• Required work
From the listing below, pull out the lines that hold "balanced".

• Data records
___
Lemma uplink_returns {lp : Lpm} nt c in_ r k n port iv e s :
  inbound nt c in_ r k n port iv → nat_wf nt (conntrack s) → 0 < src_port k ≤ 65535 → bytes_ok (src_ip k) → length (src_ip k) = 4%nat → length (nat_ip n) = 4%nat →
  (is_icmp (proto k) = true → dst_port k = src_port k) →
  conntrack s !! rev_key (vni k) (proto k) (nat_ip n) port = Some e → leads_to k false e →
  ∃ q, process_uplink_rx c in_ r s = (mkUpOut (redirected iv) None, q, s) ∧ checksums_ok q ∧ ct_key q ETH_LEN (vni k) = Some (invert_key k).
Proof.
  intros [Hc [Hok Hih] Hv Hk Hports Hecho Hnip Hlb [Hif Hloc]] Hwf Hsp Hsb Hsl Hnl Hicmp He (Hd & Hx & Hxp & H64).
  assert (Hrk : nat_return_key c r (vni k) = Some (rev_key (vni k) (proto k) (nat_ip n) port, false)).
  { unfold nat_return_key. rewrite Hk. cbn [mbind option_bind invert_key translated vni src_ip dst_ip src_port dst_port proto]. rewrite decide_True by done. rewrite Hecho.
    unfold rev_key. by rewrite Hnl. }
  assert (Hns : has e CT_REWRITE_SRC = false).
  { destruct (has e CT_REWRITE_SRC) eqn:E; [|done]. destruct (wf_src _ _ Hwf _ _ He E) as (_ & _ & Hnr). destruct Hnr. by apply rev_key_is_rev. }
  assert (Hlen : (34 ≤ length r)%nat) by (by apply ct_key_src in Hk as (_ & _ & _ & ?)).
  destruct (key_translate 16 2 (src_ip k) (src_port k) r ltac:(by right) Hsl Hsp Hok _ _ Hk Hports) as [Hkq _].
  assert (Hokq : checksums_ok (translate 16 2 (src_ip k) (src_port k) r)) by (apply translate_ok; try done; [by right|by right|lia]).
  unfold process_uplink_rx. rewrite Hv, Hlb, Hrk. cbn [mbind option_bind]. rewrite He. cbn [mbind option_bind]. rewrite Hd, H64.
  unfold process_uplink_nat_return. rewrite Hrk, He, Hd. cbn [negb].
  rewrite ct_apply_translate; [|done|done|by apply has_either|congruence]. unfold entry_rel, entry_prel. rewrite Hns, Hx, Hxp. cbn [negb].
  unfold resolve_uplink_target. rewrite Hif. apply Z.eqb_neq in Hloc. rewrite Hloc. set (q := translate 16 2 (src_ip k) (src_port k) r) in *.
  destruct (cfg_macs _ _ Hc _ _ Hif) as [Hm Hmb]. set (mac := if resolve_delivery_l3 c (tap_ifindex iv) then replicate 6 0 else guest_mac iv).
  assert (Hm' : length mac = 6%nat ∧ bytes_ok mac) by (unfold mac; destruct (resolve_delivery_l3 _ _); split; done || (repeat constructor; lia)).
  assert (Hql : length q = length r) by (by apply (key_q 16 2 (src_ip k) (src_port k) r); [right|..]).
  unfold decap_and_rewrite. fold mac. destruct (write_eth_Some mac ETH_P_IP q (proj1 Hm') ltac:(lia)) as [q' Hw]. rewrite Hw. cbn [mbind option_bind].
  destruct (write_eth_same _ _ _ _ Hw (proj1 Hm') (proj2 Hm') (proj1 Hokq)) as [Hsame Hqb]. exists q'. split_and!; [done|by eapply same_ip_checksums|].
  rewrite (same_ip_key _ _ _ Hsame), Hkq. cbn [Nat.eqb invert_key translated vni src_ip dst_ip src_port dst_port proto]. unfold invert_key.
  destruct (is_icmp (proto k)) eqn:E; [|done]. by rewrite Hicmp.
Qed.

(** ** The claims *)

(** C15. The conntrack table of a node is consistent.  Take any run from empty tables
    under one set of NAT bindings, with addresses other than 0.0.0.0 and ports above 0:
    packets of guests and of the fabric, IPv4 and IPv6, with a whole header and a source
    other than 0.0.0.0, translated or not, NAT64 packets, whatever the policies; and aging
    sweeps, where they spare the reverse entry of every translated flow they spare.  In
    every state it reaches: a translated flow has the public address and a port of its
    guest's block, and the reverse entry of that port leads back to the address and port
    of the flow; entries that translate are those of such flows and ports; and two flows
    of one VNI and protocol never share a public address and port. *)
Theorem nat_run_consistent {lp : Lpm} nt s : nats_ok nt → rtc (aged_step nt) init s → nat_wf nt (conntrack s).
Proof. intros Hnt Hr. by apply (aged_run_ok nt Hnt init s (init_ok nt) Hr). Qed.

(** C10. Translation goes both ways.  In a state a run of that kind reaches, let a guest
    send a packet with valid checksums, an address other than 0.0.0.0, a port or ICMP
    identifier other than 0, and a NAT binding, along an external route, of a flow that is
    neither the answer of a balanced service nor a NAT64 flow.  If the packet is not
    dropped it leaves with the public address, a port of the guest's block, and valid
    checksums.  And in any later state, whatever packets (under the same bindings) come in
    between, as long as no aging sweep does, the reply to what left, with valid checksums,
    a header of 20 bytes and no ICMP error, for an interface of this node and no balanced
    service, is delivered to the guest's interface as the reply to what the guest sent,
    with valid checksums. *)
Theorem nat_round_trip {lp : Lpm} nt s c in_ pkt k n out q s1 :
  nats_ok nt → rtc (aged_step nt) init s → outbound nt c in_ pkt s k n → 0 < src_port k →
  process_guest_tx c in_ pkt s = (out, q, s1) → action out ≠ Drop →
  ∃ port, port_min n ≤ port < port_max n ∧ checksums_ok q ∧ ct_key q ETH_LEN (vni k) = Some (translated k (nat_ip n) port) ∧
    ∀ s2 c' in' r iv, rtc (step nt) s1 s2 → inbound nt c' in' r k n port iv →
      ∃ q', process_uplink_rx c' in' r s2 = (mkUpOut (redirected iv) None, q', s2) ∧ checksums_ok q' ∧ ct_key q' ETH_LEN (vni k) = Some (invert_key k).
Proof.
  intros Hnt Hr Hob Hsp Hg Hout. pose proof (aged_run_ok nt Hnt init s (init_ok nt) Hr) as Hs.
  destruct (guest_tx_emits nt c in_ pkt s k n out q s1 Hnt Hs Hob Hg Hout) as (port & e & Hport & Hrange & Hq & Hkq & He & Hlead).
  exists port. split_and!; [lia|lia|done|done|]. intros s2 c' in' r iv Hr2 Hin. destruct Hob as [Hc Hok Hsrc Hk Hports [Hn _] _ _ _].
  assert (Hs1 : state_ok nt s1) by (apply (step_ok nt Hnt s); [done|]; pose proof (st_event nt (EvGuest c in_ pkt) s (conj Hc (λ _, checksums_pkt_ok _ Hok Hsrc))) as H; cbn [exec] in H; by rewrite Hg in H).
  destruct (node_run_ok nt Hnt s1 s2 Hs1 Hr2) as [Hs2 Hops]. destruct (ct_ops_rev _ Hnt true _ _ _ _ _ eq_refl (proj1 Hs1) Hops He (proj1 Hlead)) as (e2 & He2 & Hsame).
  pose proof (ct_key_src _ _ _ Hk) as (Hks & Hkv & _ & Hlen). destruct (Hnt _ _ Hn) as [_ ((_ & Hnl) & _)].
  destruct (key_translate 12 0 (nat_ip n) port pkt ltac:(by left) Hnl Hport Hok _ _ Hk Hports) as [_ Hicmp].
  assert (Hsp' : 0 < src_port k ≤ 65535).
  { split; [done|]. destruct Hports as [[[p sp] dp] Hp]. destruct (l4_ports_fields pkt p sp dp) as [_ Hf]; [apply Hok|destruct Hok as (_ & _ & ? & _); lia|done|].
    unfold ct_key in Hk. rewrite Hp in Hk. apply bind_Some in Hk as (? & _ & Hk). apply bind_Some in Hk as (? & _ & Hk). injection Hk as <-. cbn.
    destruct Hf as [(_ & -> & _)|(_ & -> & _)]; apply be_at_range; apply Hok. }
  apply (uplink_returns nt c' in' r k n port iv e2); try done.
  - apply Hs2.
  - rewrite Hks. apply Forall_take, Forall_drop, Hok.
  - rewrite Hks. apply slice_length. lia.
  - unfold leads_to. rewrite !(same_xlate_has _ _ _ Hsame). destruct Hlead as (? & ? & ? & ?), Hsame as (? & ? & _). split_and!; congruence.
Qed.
___
• Result for this task
    neither the answer of a balanced service nor a NAT64 flow.  If the packet is not
    a header of 20 bytes and no ICMP error, for an interface of this node and no balanced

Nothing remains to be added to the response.